– Te voilà donc ! La voiture a pu être réparée ?
– Bernique ! Y a plus rien à en tirer. Quand on a vu que la nuit venait, nous deux le cocher et moi, on a regagné la grand-route et on s'est fait véhiculer jusqu'ici par des tonneliers qui montaient sur Versailles.
– As-tu rencontré Mlle de Parajonc ?
– Par là-bas, fit-il avec un geste vers les bas-fonds obscurs où s'agitaient des lanternes. Elle parlait avec une autre de vos frangines de Paris et j'ai entendu qu'elle lui disait qu'elle pourrait l'emmener dans son carrosse de louage.
– J'en suis bien aise. Pauvre Léonide ! Il faudra que je lui offre un nouvel équipage.
Pour plus de sûreté elle demanda à Flipot de la conduire à travers l'invraisemblable cohue de voitures, de chevaux et de chaises à porteurs jusqu'à l'emplacement où il avait aperçu Mademoiselle de Parajonc. Elle la vit de loin et reconnut dans « l'autre frangine de Paris » la jeune Madame Scarron, cette veuve si pauvre et digne, qui venait souvent à la Cour en solliciteuse, dans l'espoir d'obtenir un jour un emploi ou une charge modeste la tirant enfin de sa perpétuelle misère.
Elles montaient toutes deux dans un carrosse public déjà bondé, occupé surtout par des petites gens dont beaucoup aussi étaient des solliciteurs. Ceux-ci s'en retournaient bredouilles de leur journée versaillaise. Le roi avait fait dire qu'il ne recevrait pas aujourd'hui les placets.
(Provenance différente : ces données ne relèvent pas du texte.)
(** * python-bittrex: a shallow embedding of [bittrex/bittrex.py]

    The module is a signed-request adapter: every endpoint method builds a
    path and a query dictionary and hands them to [_api_query], which
    assembles the URL, takes a millisecond nonce, throttles through [wait]
    and sends one HTTP GET through [dispatch].

    Conventions of the embedding.
    - A Python [str] is a Rocq [string] holding its UTF-8 bytes, so
      [str.encode()] keeps the representation and only changes the tag
      ([PyStr] to [PyBytes]).  [str.lower()] folds the letters A to Z on
      ASCII text; on text with other code points it is the runtime's
      [unicode_lower], which stands for the Unicode tables.
    - A Python [float] is the rational ([Q]) it holds.  The product
      [time.time() * 1000] and the quotient [1.0 / calls_per_second] are
      rounded to the nearest double, ties to even ([round_double]), with
      an exponent that is not bounded: overflow and subnormal numbers are
      outside the model.  The clock itself and the differences of clock
      readings in [wait] are exact.
    - A global name is looked up when a method runs, in the namespace the
      module then has; [module_globals] is that namespace as the module's
      own top-level code leaves it.
    - A [dict] is an association list in insertion order.
    - The standard library and third-party collaborators ([hashlib], [hmac],
      [requests], [getpass], [ast], [Crypto.Cipher.AES], [repr]) are fields
      of a [runtime] record; every definition is parametric in it.
    - Effects are a state-and-exception monad over the client object and
      the outside world (clock, requests sent, sleeps taken).
    - The module-level helper [encrypt], which prompts for a password and
      writes a file, has the cipher and the file as a [keystore] record of
      its own. *)

From Stdlib Require Import String Ascii List ZArith QArith Qround Qpower Lia Lqa Bool.
From stdpp Require Import gmap strings pretty.

Import ListNotations.
Local Open Scope string_scope.
Local Open Scope list_scope.

(** ** Python values *)

Set Warnings "-register-all".

Inductive pyvalue : Type :=
| PyNone
| PyBool (b : bool)
| PyInt (z : Z)
| PyFloat (q : Q)
| PyStr (s : string)
| PyBytes (b : string)
| PyList (l : list pyvalue)
| PyDict (d : list (pyvalue * pyvalue)).

Definition pydict : Type := list (pyvalue * pyvalue).

(** Truth value testing, as in [if x:] and [x if c else y]. *)
Definition py_truthy (v : pyvalue) : bool :=
  match v with
  | PyNone => false
  | PyBool b => b
  | PyInt z => negb (z =? 0)%Z
  | PyFloat q => negb (Qeq_bool q 0)
  | PyStr s => negb (String.eqb s "")
  | PyBytes b => negb (String.eqb b "")
  | PyList l => match l with [] => false | _ => true end
  | PyDict d => match d with [] => false | _ => true end
  end.

Definition is_none (v : pyvalue) : bool :=
  match v with PyNone => true | _ => false end.

(** ** Exceptions *)

Inductive exc_class : Type :=
| NameError | ImportError | TypeError | ValueError | AttributeError
| KeyError | IndexError | ZeroDivisionError | UnicodeDecodeError
| Timeout | ConnectionError | JSONDecodeError
| KeyboardInterrupt | SystemExit.

Record exn : Type := MkExn { exc_type : exc_class; exc_str : string }.

(** [except Exception] catches every class but the two that derive from
    [BaseException] directly. *)
Definition is_Exception (c : exc_class) : bool :=
  match c with
  | KeyboardInterrupt | SystemExit => false
  | _ => true
  end.

(** What the spec calls a transport-level failure: the request timed out,
    the connection failed, or the body was not JSON. *)
Definition is_transport_failure (c : exc_class) : bool :=
  match c with
  | Timeout | ConnectionError | JSONDecodeError => true
  | _ => false
  end.

Inductive outcome (A : Type) : Type :=
| Normal (a : A)
| Raised (e : exn).
Arguments Normal {A} a.
Arguments Raised {A} e.

(** ** Strings *)

Definition lower_ascii (c : ascii) : ascii :=
  let n := nat_of_ascii c in
  if ((65 <=? n) && (n <=? 90))%nat then ascii_of_nat (n + 32) else c.

Fixpoint str_lower (s : string) : string :=
  match s with
  | EmptyString => EmptyString
  | String c r => String (lower_ascii c) (str_lower r)
  end.

(** [s.isascii()] *)
Definition isascii (s : string) : bool :=
  forallb (fun c => (nat_of_ascii c <? 128)%nat) (list_ascii_of_string s).

(** [s.endswith(suffix)] *)
Definition endswith (s suffix : string) : bool :=
  let n := String.length s in
  let m := String.length suffix in
  if (m <=? n)%nat then String.eqb (substring (n - m) m s) suffix else false.

(** ** Module globals *)

Definition BUY_ORDERBOOK := "buy".
Definition SELL_ORDERBOOK := "sell".
Definition BOTH_ORDERBOOK := "both".
Definition TRADE_FEE : Q := 25 # 10000.
Definition TICKINTERVAL_ONEMIN := "oneMin".
Definition TICKINTERVAL_FIVEMIN := "fiveMin".
Definition TICKINTERVAL_HOUR := "hour".
Definition TICKINTERVAL_THIRTYMIN := "thirtyMin".
Definition TICKINTERVAL_DAY := "Day".
Definition ORDERTYPE_LIMIT := "LIMIT".
Definition ORDERTYPE_MARKET := "MARKET".
Definition TIMEINEFFECT_GOOD_TIL_CANCELLED := "GOOD_TIL_CANCELLED".
Definition TIMEINEFFECT_IMMEDIATE_OR_CANCEL := "IMMEDIATE_OR_CANCEL".
Definition TIMEINEFFECT_FILL_OR_KILL := "FILL_OR_KILL".
Definition CONDITIONTYPE_NONE := "NONE".
Definition CONDITIONTYPE_GREATER_THAN := "GREATER_THAN".
Definition CONDITIONTYPE_LESS_THAN := "LESS_THAN".
Definition CONDITIONTYPE_STOP_LOSS_FIXED := "STOP_LOSS_FIXED".
Definition CONDITIONTYPE_STOP_LOSS_PERCENTAGE := "STOP_LOSS_PERCENTAGE".
Definition API_URI := "https://api.bittrex.com".
Definition API_V3_0 := "v3".
Definition BASE_PATH := "/v3{path}".
Definition PROTECTION_PUB := "pub".
Definition PROTECTION_PRV := "prv".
Demain, après la messe.
Certains quémandeurs demeuraient sur place, quitte à dormir dans un coin de cour ou dans une écurie du hameau. D'autres, regagnant Paris, prendraient au petit matin le coche d'eau du Bois de Boulogne, puis coupant à travers bois, se retrouveraient, tenaces, dans l'antichambre du roi, leurs suppliques à la main.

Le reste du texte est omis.